The problem: Of all the lines below, output only those starting at the one with "metadata ← cloudinaryInspect" and ending at the one with "mret (url, metadata).", both ends included, exactly as written.

Provided records:
···
(* ===== verification/UploadStorage.v ===== *)
(** * Object storage

    modules/uploads/uploads.provider.ts: the adapter interface, and its S3 and Cloudinary
    implementations over the S3 SDK ([S3Client]) and [fetch], which answer from the number of requests
    sent so far. Timeouts are answers. Bytes are strings. *)

From Stdlib Require Import ZArith Lia Bool.
From S2P Require Import Prelude JsString JsonText Store Database Platform Request.

Open Scope string_scope.

Record ObjectRef := mkObjectRef {
  or_objectKey : string; or_contentType : string; or_visibility : option UploadVisibility
}.
Record UploadDirective := mkUploadDirective {
  dir_method : string; dir_url : string; dir_headers : list (string * string);
  dir_fields : list (string * string); dir_expiresAt : Z
}.
Record StoredObjectMetadata := mkStored {
  so_size : Z; so_contentType : option string; so_checksum : option string; so_url : option string
}.
Record DownloadedObject := mkDownloaded {
  do_body : string; do_contentLength : option Z; do_contentType : option string
}.
Record DirectDownload := mkDirectDownload { dd_url : string; dd_expiresAt : Z }.

Record UploadProviderAdapter := mkUploadProviderAdapter {
  providerKind : UploadProvider;
  createUpload : ObjectRef -> Z -> Proc World UploadDirective;
  inspectObject : ObjectRef -> Proc World StoredObjectMetadata;
  createDownloadUrl : ObjectRef -> Proc World string;
  createDirectDownload : option (ObjectRef -> string -> Z -> Proc World DirectDownload);
  openDownload : ObjectRef -> Proc World DownloadedObject;
  readObjectPrefix : ObjectRef -> nat -> Proc World string;
  deleteObject : ObjectRef -> Proc World unit
}.

(** The SDK's commands and presigner: bucket, key and, where there is one, the range or the header. *)
Record HeadResult := mkHead {
  hd_ContentLength : option Z; hd_ContentType : option string; hd_ChecksumSHA256 : option string;
  hd_ETag : option string
}.
Record GetResult := mkGet { gt_Body : option string; gt_ContentLength : option Z; gt_ContentType : option string }.
Record S3Client := mkS3Client {
  s3_head : string -> string -> nat -> res HeadResult;
  s3_get : string -> string -> option string -> nat -> res GetResult;
  s3_delete : string -> string -> nat -> res unit;
  getSignedUrl : Json -> Z -> nat -> res string
}.

(** A response of [fetch]: its body as JSON when it is JSON, and as bytes. *)
Record HttpResponse := mkHttpResponse {
  hr_ok : bool; hr_status : Z; hr_json : option Json; hr_body : option string;
  hr_contentLength : option Z; hr_contentType : option string
}.
Definition Fetch := string -> Json -> nat -> res HttpResponse.

(** [value?.split(';', 1)[0]?.trim().toLowerCase()] *)
Definition mediaType (value : option string) : option string :=
  (fun v => toLowerCase (trim (List.hd EmptyString (split ";" v)))) <$> value.

(** Quotation marks removed. *)
Definition unquote (s : string) : string := str_filter (fun c => negb (code_of c =? 34)%nat) s.

Definition upperHex (n : nat) : string := str1 (if (n <? 10)%nat then 48 + n else 55 + n)%nat.
Definition unreserved (c : ascii) : bool :=
  let n := code_of c in
  isDigit c || isUpper c || ((97 <=? n)%nat && (n <=? 122)%nat)
  || existsb (fun m => (n =? m)%nat) [45; 95; 46; 33; 126; 42; 39; 40; 41]%nat.
Fixpoint encodeURIComponent (s : string) : string :=
  match s with
  | EmptyString => EmptyString
  | String c s' => (if unreserved c then String c EmptyString
                    else "%" ++ upperHex (code_of c / 16) ++ upperHex (code_of c mod 16)) ++ encodeURIComponent s'
  end.

(** [`bytes=0-${Math.max(0, maxBytes - 1)}`] *)
Definition byteRange (maxBytes : nat) : string := "bytes=0-" ++ show (Z.of_nat (maxBytes - 1)).

Section Storage.
Context `{Platform}.

(** ** S3 *)

Section S3.
Variables (amb : Ambient) (S3_BUCKET : string) (client : S3Client).

Definition putCommand (input : ObjectRef) (size : Z) : Json :=
  JObj [("Bucket", JStr S3_BUCKET); ("Key", JStr (or_objectKey input)); ("ContentType", JStr (or_contentType input));
        ("ContentLength", JNum size); ("IfNoneMatch", JStr "*")].
Definition getCommand (input : ObjectRef) (extra : list (string * Json)) : Json :=
  JObj ([("Bucket", JStr S3_BUCKET); ("Key", JStr (or_objectKey input))] ++ extra)%list.

Definition signed (command : Json) (seconds : Z) : Proc World string :=
  provider (mkCall "s3.getSignedUrl" None command) (getSignedUrl client command seconds).

Definition createS3UploadProvider : UploadProviderAdapter := {|
  providerKind := UpP_S3;
  createUpload input size :=
    url ← signed (putCommand input size) (UPLOAD_URL_TTL_SECONDS env);
    mret (mkUploadDirective "PUT" url
      [("content-type", or_contentType input); ("content-length", show size); ("if-none-match", "*")] []
      (nowMs amb + UPLOAD_URL_TTL_SECONDS env * 1000));
  inspectObject input :=
    result ← provider (mkCall "s3.HeadObject" None (JStr (or_objectKey input))) (s3_head client S3_BUCKET (or_objectKey input));
    mret (mkStored (hd_ContentLength result ??? 0%Z) (mediaType (hd_ContentType result))
            (match hd_ChecksumSHA256 result with Some c => Some c | None => unquote <$> hd_ETag result end) None);
  createDownloadUrl input := signed (getCommand input []) (UPLOAD_URL_TTL_SECONDS env);
  createDirectDownload := Some (fun input filename expiresInSeconds =>
    url ← signed (getCommand input
      [("ResponseContentType", JStr (or_contentType input));
       ("ResponseContentDisposition", JStr ("attachment; filename*=UTF-8''" ++ encodeURIComponent filename))]) expiresInSeconds;
    mret (mkDirectDownload url (nowMs amb + expiresInSeconds * 1000)));
  openDownload input :=
    result ← provider (mkCall "s3.GetObject" None (JStr (or_objectKey input))) (s3_get client S3_BUCKET (or_objectKey input) None);
    match gt_Body result with
    | None => throw (errors.notFound "Uploaded object is unavailable")
    | Some body => mret (mkDownloaded body (gt_ContentLength result) (mediaType (gt_ContentType result)))
    end;
  readObjectPrefix input maxBytes :=
    result ← provider (mkCall "s3.GetObject" None (JStr (or_objectKey input)))
               (s3_get client S3_BUCKET (or_objectKey input) (Some (byteRange maxBytes)));
    match gt_Body result with
    | None => throw (errors.notFound "Uploaded object is unavailable")
    | Some body => mret (take_str maxBytes body)
    end;
  deleteObject input :=
    provider (mkCall "s3.DeleteObject" None (JStr (or_objectKey input))) (s3_delete client S3_BUCKET (or_objectKey input))
|}.
End S3.

(** ** Cloudinary *)

Definition cloudinaryResourceType (contentType : string) : string :=
  if startsWith contentType "image/" then "image" else "raw".

(** The printed value of a parameter: strings as they are, numbers in decimal, booleans as words. *)
Definition parameterText (v : Json) : string :=
  match v with
  | JStr s => s | JNum n => show n | JBool b => if b then "true" else "false" | _ => EmptyString
  end.

(** [localeCompare] orders the parameter names, which are lower-case words, as their characters do. *)
Definition cloudinarySignature (parameters : list (string * Json)) (secret : string) : string :=
  let entries := List.filter (fun kv => match snd kv with JStr s => negb (s === EmptyString) | _ => true end) parameters in
  sha1Hex (join "&" (List.map (fun kv => fst kv ++ "=" ++ parameterText (snd kv)) (sortEntries entries)) ++ secret).

Definition marker : string := "/authenticated/".

Definition signedCloudinaryDeliveryUrl (value secret : string) : res string :=
  match parseUrl value with
  | None => Err (TypeError "Invalid URL")
  | Some url =>
      match String.index 0 marker (url_pathname url) with
      | None => Ok value
      | Some index =>
          let cut := (index + String.length marker)%nat in
          let suffix := drop_str cut (url_pathname url) in
          let signature := take_str 8 (sha1Base64url (suffix ++ secret)) in
          Ok (url_origin url ++ take_str cut (url_pathname url) ++ "s--" ++ signature ++ "--/" ++ suffix ++ url_rest url)
      end
  end.

Section Cloudinary.
Variables (amb : Ambient) (fetch : Fetch).

Definition cloudinaryError (value : Json) : string :=
  match jget "error" value with
  | Some nested => match jget "message" nested with Some (JStr m) => m | _ => "Cloudinary request failed" end
  | None => "Cloudinary request failed"
  end.

Definition cloudinaryJson (url : string) (init : Json) : Proc World Json :=
  response ← provider (mkCall url None init) (fetch url init);
  let value := hr_json response ??? JObj [] in
  if negb (hr_ok response) then throw (errors.serviceUnavailable (cloudinaryError value)) else mret value.

Definition cloudinaryInspect (basicAuthorization : string) (input : ObjectRef) : Proc World StoredObjectMetadata :=
  value ← cloudinaryJson
    ("https://api.cloudinary.com/v1_1/" ++ CLOUDINARY_CLOUD_NAME env ++ "/resources/"
     ++ cloudinaryResourceType (or_contentType input) ++ "/authenticated/" ++ encodeURIComponent (or_objectKey input))
    (JObj [("method", JStr "GET"); ("headers", JObj [("authorization", JStr basicAuthorization)])]);
  mret (mkStored (match jget "bytes" value with Some (JNum n) => n | _ => 0%Z end) None
          (match jget "etag" value with Some (JStr e) => Some e | _ => None end)
          (match jget "secure_url" value with Some (JStr u) => Some u | _ => None end)).

(** The signed URL of the object, or the error its absence is. *)
Definition cloudinaryUrl (basicAuthorization : string) (input : ObjectRef) (missing : Error) :
    Proc World (string * StoredObjectMetadata) :=
  metadata ← cloudinaryInspect basicAuthorization input;
  if negb (truthy (so_url metadata)) then throw missing
  else
    url ← transact (tx_lift (signedCloudinaryDeliveryUrl (so_url metadata ??? EmptyString) (CLOUDINARY_API_SECRET env)));
    mret (url, metadata).

Definition cloudinaryUpload (timestamp : Z) (input : ObjectRef) : UploadDirective :=
  let parameters := [("public_id", JStr (or_objectKey input)); ("timestamp", JNum timestamp); ("overwrite", JBool false);
                     ("unique_filename", JBool false); ("type", JStr "authenticated")] in
  mkUploadDirective "POST"
    ("https://api.cloudinary.com/v1_1/" ++ CLOUDINARY_CLOUD_NAME env ++ "/"
     ++ cloudinaryResourceType (or_contentType input) ++ "/upload") []
    [("api_key", CLOUDINARY_API_KEY env); ("public_id", or_objectKey input); ("timestamp", show timestamp);
     ("overwrite", "false"); ("unique_filename", "false"); ("type", "authenticated");
     ("signature", cloudinarySignature parameters (CLOUDINARY_API_SECRET env))]
    ((timestamp + UPLOAD_URL_TTL_SECONDS env) * 1000).

Definition cloudinaryDestroy (timestamp : Z) (input : ObjectRef) : Proc World unit :=
  let parameters := [("public_id", JStr (or_objectKey input)); ("timestamp", JNum timestamp); ("type", JStr "authenticated")] in
  _ ← cloudinaryJson
    ("https://api.cloudinary.com/v1_1/" ++ CLOUDINARY_CLOUD_NAME env ++ "/"
     ++ cloudinaryResourceType (or_contentType input) ++ "/destroy")
    (JObj [("method", JStr "POST");
           ("body", JObj [("public_id", JStr (or_objectKey input)); ("timestamp", JStr (show timestamp));
                          ("api_key", JStr (CLOUDINARY_API_KEY env)); ("type", JStr "authenticated");
                          ("signature", JStr (cloudinarySignature parameters (CLOUDINARY_API_SECRET env)))])]);
  mret tt.

(** [Number(header ?? metadata.size) || undefined] *)
Definition positiveLength (header : option Z) (size : Z) : option Z :=
  let n := header ??? size in if (n =? 0)%Z then None else Some n.

Definition createCloudinaryUploadProvider (basicAuthorization : string) : UploadProviderAdapter :=
  let timestamp := (nowMs amb / 1000)%Z in {|
  providerKind := UpP_CLOUDINARY;
  createUpload input _ := mret (cloudinaryUpload timestamp input);
  inspectObject := cloudinaryInspect basicAuthorization;
  createDownloadUrl input :=
    r ← cloudinaryUrl basicAuthorization input (errors.serviceUnavailable "Cloudinary asset URL is unavailable"); mret (fst r);
  createDirectDownload := None;
  openDownload input :=
    r ← cloudinaryUrl basicAuthorization input (errors.notFound "Uploaded object is unavailable");
    response ← provider (mkCall (fst r) None JNull) (fetch (fst r) JNull);
    match hr_body response with
    | Some body =>
        if negb (hr_ok response) then throw (errors.serviceUnavailable "Unable to read uploaded object")
        else mret (mkDownloaded body (positiveLength (hr_contentLength response) (so_size (snd r)))
                     (mediaType (hr_contentType response)))
    | None => throw (errors.serviceUnavailable "Unable to read uploaded object")
    end;
  readObjectPrefix input maxBytes :=
    r ← cloudinaryUrl basicAuthorization input (errors.notFound "Uploaded object is unavailable");
    let init := JObj [("headers", JObj [("range", JStr (byteRange maxBytes))])] in
    response ← provider (mkCall (fst r) None init) (fetch (fst r) init);
    if negb (hr_ok response) then throw (errors.serviceUnavailable "Unable to read quarantined upload")
    else mret (take_str maxBytes (hr_body response ??? EmptyString));
  deleteObject := cloudinaryDestroy timestamp
|}.
End Cloudinary.

Definition createUploadProvider (amb : Ambient) (S3_BUCKET : string) (client : S3Client) (fetch : Fetch)
    (basicAuthorization : string) : option UploadProviderAdapter :=
  match UPLOAD_PROVIDER env with
  | UploadSetting_s3 => Some (createS3UploadProvider amb S3_BUCKET client)
  | UploadSetting_cloudinary => Some (createCloudinaryUploadProvider amb fetch basicAuthorization)
  | UploadSetting_disabled => None
  end.
End Storage.

(** ** What an adapter promises the services

    It talks to its storage and leaves the tables alone: whatever holds of the state regardless of the
    provider calls on record still holds after any of its operations. *)
Definition quiet {A} (p : Proc World A) : Prop := forall I : World -> Prop,
  (forall w call, I w -> I (w <| calls ::= fun l => (l ++ [call])%list |>)) -> proc_pres I p.

Class OutsideStore (a : UploadProviderAdapter) := {
  createUpload_quiet : forall input size, quiet (createUpload a input size);
  inspectObject_quiet : forall input, quiet (inspectObject a input);
  createDownloadUrl_quiet : forall input, quiet (createDownloadUrl a input);
  createDirectDownload_quiet : forall f input filename seconds,
    createDirectDownload a = Some f -> quiet (f input filename seconds);
  openDownload_quiet : forall input, quiet (openDownload a input);
  readObjectPrefix_quiet : forall input n, quiet (readObjectPrefix a input n);
  deleteObject_quiet : forall input, quiet (deleteObject a input)
}.

Section Quiet.
Context `{Platform}.

Lemma quiet_ret {A} (x : A) : quiet (mret x).
Proof. intros I _. apply pres_proc_ret. Qed.
Lemma quiet_throw {A} e : quiet (A := A) (throw e).
Proof. intros I _. apply pres_proc_throw. Qed.
Lemma quiet_bind {A B} (m : Proc World A) (k : A -> Proc World B) : quiet m -> (forall x, quiet (k x)) -> quiet (m ≫= k).
Proof. intros Hm Hk I HI. apply pres_proc_bind; [by apply Hm|]. intros x. by apply Hk. Qed.
Lemma quiet_provider {A} call (answer : nat -> res A) : quiet (provider call answer).
Proof. intros I HI. apply pres_provider. intros w. apply HI. Qed.
Lemma quiet_lift {A} (r : res A) : quiet (transact (tx_lift r)).
Proof. intros I _. apply pres_transact, pres_lift. Qed.
End Quiet.

Ltac quiet := repeat first
  [ apply quiet_ret | apply quiet_throw | apply quiet_provider | apply quiet_lift
  | apply quiet_bind; [|intros ?] | case_match ].

#[export] Instance S3_outside `{Platform} amb bucket client : OutsideStore (createS3UploadProvider amb bucket client).
Proof. split; cbn; intros; simplify_eq; unfold signed; quiet. Qed.

#[export] Instance Cloudinary_outside `{Platform} amb fetch basic : OutsideStore (createCloudinaryUploadProvider amb fetch basic).
Proof. split; cbn; intros; simplify_eq; unfold cloudinaryUrl, cloudinaryDestroy, cloudinaryInspect, cloudinaryJson; quiet. Qed.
···
Written answer:
  metadata ← cloudinaryInspect basicAuthorization input;
  if negb (truthy (so_url metadata)) then throw missing
  else
    url ← transact (tx_lift (signedCloudinaryDeliveryUrl (so_url metadata ??? EmptyString) (CLOUDINARY_API_SECRET env)));
    mret (url, metadata).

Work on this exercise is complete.